Deux jours avaient filé depuis l'attaque à MotorHeaven, mais les séquelles de cette épique expédition se faisaient toujours sentir chez les Immortels. Sans plus de cérémonie, Perrault brandit l'objet qu'il rapportait avec une ostensible fierté : il s'agissait d'un volume relié, qui avait tout du livre commun du vingt-et-unième siècle. Or, ce n'était pas n'importe quel ouvrage, puisqu'on pouvait lire sur sa tranche aussi bien que sur sa face :

MOLIÈRE BIKER

le soldat des mots

« J'ai enfin pu l'obtenir ! gloussa le conteur. »

Bien entendu, chacun de ces auteurs connaissait déjà l'histoire qui était narrée entre ces pages, Pascal leur en ayant fait le récit suffisamment détaillé. Mais la vision de toutes ces aventures qui se concrétisaient en un objet fini formait en eux une indicible joie.

« Passe ! clama chacun des Immortels. »

Le livre fit le tour de toutes les mains, fut feuilleté par ces grands esprits du Grand Siècle.

« C'est exactement comme l'avait rapporté Blaise, confirma La Fontaine avec un sourire.

- Où est-il, au juste ? s'inquiéta Charles.

- Juste ici ! »

Les artistes se retournèrent d'un coup, et observèrent le philosophe des Pensées, qui fit entrer tour à tour tous les autres acteurs concernés par la tragédie du Baille-Cœur. Ainsi prirent place dans la salle nuls autres que Mme de Lafayette, Mme de Scudéry, François de La Rochefoucault, Jean de La Bruyère, Nicolas Boileau, et même Honoré d'Urfé ! On questionna Blaise sur les moyens employés pour sortir cet auteur de la métaphore de Tendre, et Scud avoua avoir brisé la table de Tendre de Corneille, seul remède à cette prison de mots.

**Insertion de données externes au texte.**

(** The model that is sent to, as far as messages depend on it. *)
Record Model := { m_provider : jsstr; m_api : jsstr; m_id : jsstr; m_images : bool; m_reasoning : bool }.

(** ** Images *)

(** TM 12-12 NON_VISION_USER_IMAGE_PLACEHOLDER. *)
Definition NON_VISION_USER_IMAGE_PLACEHOLDER : jsstr := js "(image omitted: model does not support images)".
(** TM 13-13 NON_VISION_TOOL_IMAGE_PLACEHOLDER. *)
Definition NON_VISION_TOOL_IMAGE_PLACEHOLDER : jsstr := js "(tool image omitted: model does not support images)".
(** TM 19-30 replaceImagesWithPlaceholder. The loop, with [previousWasPlaceholder]. *)
Fixpoint replace_images (placeholder : jsstr) (previous : bool) (content : list Part) : list Part :=
  match content with
  | [] => []
  | PImage _ :: rest => (if previous then [] else [PText (mkText placeholder)]) ++ replace_images placeholder true rest
  | PText t :: rest => PText t :: replace_images placeholder (bool_decide (text t = placeholder)) rest
  end.
(** TM 15-33 replaceImagesWithPlaceholder. *)
Definition replaceImagesWithPlaceholder (content : list Part) (placeholder : jsstr) : list Part := replace_images placeholder false content.
Definition with_parts (ps : list Part) (r : ToolResultMessage) : ToolResultMessage :=
  {| toolCallId := toolCallId r; toolName := toolName r; t_content := ps; details := details r; isError := isError r; t_timestamp := t_timestamp r |}.
(** TM 40-56 downgradeUnsupportedImages. One message. *)
Definition downgrade (msg : Message) : Message :=
  match msg with
  | LUser {| u_content := CParts ps; u_timestamp := t |} =>
      LUser {| u_content := CParts (replaceImagesWithPlaceholder ps NON_VISION_USER_IMAGE_PLACEHOLDER); u_timestamp := t |}
  | LToolResult r => LToolResult (with_parts (replaceImagesWithPlaceholder (t_content r) NON_VISION_TOOL_IMAGE_PLACEHOLDER) r)
  | _ => msg
  end.
(** TM 35-57 downgradeUnsupportedImages. *)
Definition downgradeUnsupportedImages (messages : list Message) (model : Model) : list Message := if m_images model then messages else downgrade <$> messages.

(** ** Assistant messages of another model *)

Definition with_content (ps : list AssistantPart) (a : AssistantMessage) : AssistantMessage :=
  {| a_content := ps; api := api a; provider := provider a; model := model a; usage := usage a; stopReason := stopReason a; errorMessage := errorMessage a;
     a_timestamp := a_timestamp a |}.
Definition with_id (i : jsstr) (c : ToolCall) : ToolCall := {| id := i; name := name c; arguments := arguments c; thoughtSignature := thoughtSignature c |}.
Definition unsigned (c : ToolCall) : ToolCall := {| id := id c; name := name c; arguments := arguments c; thoughtSignature := None |}.
Definition answer_to (i : jsstr) (r : ToolResultMessage) : ToolResultMessage :=
  {| toolCallId := i; toolName := toolName r; t_content := t_content r; details := details r; isError := isError r; t_timestamp := t_timestamp r |}.
(** A string that is there and not empty. *)
Definition truthy (s : option jsstr) : bool := match s with Some (_ :: _) => true | _ => false end.

Section transform.
Variables (to : Model) (normalizeToolCallId : option (jsstr -> AssistantMessage -> jsstr)) (now : Z).
Notation ids := (list (jsstr * jsstr)).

« Venons-en à ce pour quoi je vous ai tous appelés à vous réunir ici, s'exclama Pascal. »

Tous se turent, tandis que le philosophe exposait sa requête :

« Mes amis Immortels, si nous sommes céans, face à ce livre qui vient de voir le jour, c'est pour que nous tous, ensemble, passions un pacte.

- Quel genre de pacte ? s'enquit La Bruyère, qui comme tous se méfiait de ce genre de commerce depuis la lecture de Faust.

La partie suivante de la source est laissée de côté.